Geschichte inklusiv: Stadtspaziergang auf den Spuren der Familien Cars und Cohn

12.09.2026 11:00 – 12.09.2026 11:00

Treffpunkt: Fischmarkt vor der Kunsthalle

Drei Frauen mit Bildern in der Hand stehen neben einem Modell der alten Erfurter Synagoge
Inklusiver Stadtrundgang zur jüdischen Geschichte, gestaltet von Menschen mit und ohne Behinderung, hier am Tastmodell der Großen Synagoge Foto: © Holger Rudolph
12.09.2026 11:00

Geschichte inklusiv: Stadtspaziergang auf den Spuren der Familien Cars und Cohn

Genre Veranstaltung
Veranstalter Stadtverwaltung Erfurt, Erinnerungsort Topf & Söhne
Veranstaltungsort Kunsthalle, Fischmarkt 7, 99084 Erfurt

Der Stadtrundgang ist offen für alle

Auf unserer Spurensuche in der Erfurter Innenstadt konzentrieren wir uns auf die unterschiedlichen Schicksale der jüdischen Familien Cars und Cohn.

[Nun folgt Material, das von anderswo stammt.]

(** [s.includes(sub)] holds exactly when [s] is some text, then [sub], then
    some text. *)
Lemma includes_spec (s sub : string) :
  Js.includes s sub = true <-> exists pre post, s = (pre ++ sub ++ post)%string.
Proof.
  induction s as [|c s IH].
  - cbn [Js.includes]. rewrite orb_false_r, prefix_spec. split.
    + intros (post & E). now exists "", post.
    + intros (pre & post & E). destruct pre as [|c pre]; [|discriminate].
      now exists post.
  - cbn [Js.includes]. rewrite orb_true_iff, prefix_spec, IH. split.
    + intros [(post & E) | (pre & post & E)].
      * now exists "", post.
      * exists (String c pre), post. simpl. now rewrite E.
    + intros (pre & post & E). destruct pre as [|c' pre].
      * left. now exists post.
      * right. simpl in E. injection E as _ E. now exists pre, post.
Qed.

(** The search term bears on [filteredMembers] only: for a call that is not
    gasless, [members], the count, the token and the two flags are the same
    whatever the search term is. *)
Theorem searchTerm_only_filters
    (env : Env) (pluginAddress : string) (pluginType : option PluginTypes)
    (o : DaoMembersOptions) (term : option string) :
  pluginType <> Some GaslessPluginName ->
  let r := useDaoMembers env pluginAddress pluginType (Some o) in
  let r' := useDaoMembers env pluginAddress pluginType
                          (Some (withSearchTerm o term)) in
  members (data r') = members (data r)
  /\ memberCount (data r') = memberCount (data r)
  /\ daoToken (data r') = daoToken (data r)
  /\ isLoading r' = isLoading r
  /\ isError r' = isError r.
Proof.
  intros G. cbv zeta.
  assert (G1 := enableCensus3_not_gasless pluginType (Some o) G).
  assert (G2 := enableCensus3_not_gasless pluginType (Some (withSearchTerm o term)) G).
  destruct (Hook.countOnly (Some o)) eqn:C.
  - rewrite (useDaoMembers_countOnly _ _ _ (Some o)) by trivial.
    rewrite (useDaoMembers_countOnly _ _ _ (Some (withSearchTerm o term)))
      by trivial.
    repeat split.
  - rewrite (useDaoMembers_full _ _ _ (Some o)) by trivial.
    rewrite (useDaoMembers_full _ _ _ (Some (withSearchTerm o term)))
      by trivial.
    repeat split.
Qed.

Lemma searchTerm_only_filters_witness :
  let r := useDaoMembers World.listed "0x50" (Some TokenVotingPlugin)
                         (World.only None None None) in
  let r' := useDaoMembers World.listed "0x50" (Some TokenVotingPlugin)
                          (World.only None None (Some "zz")) in
  filteredMembers (data r') = []
  /\ members (data r') = members (data r)
  /\ memberCount (data r') = 2%nat.
Proof.
  cbv zeta.
  destruct (searchTerm_only_filters World.listed "0x50" (Some TokenVotingPlugin)
              {| opt_searchTerm := None; opt_sort := None; opt_page := None;
                 opt_countOnly := None; opt_memberList := None;
                 opt_enabled := None |} (Some "zz"))
    as (Hm & Hc & _).
  - discriminate.
  - split; [reflexivity|]. split; [exact Hm|]. etransitivity; [exact Hc|reflexivity].
Defined.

Dabei blicken wir auf die Geschichte von Jüdinnen und Juden vor, während und nach der Zeit des Nationalsozialismus. Das Hauptaugenmerk liegt dabei auf der Nazi-Zeit, welche von Ausgrenzung, Denunziation, Deportation und Ermordung jüdischer Menschen, aber auch von Widerstand geprägt war. Auch die Neue Synagoge am Max-Cars-Platz – der einzige Synagogenneubau in der DDR – wird bei unserer Spurensuche berücksichtigt. Hier endet der Stadtspaziergang. Wir denken über Handlungsspielräume in einer von Antisemitismus und Rassismus geprägten Gesellschaft des Nationalsozialismus nach. Der inklusive Stadtspaziergang wird von Menschen mit und ohne Behinderung gestaltet und ist offen für alle.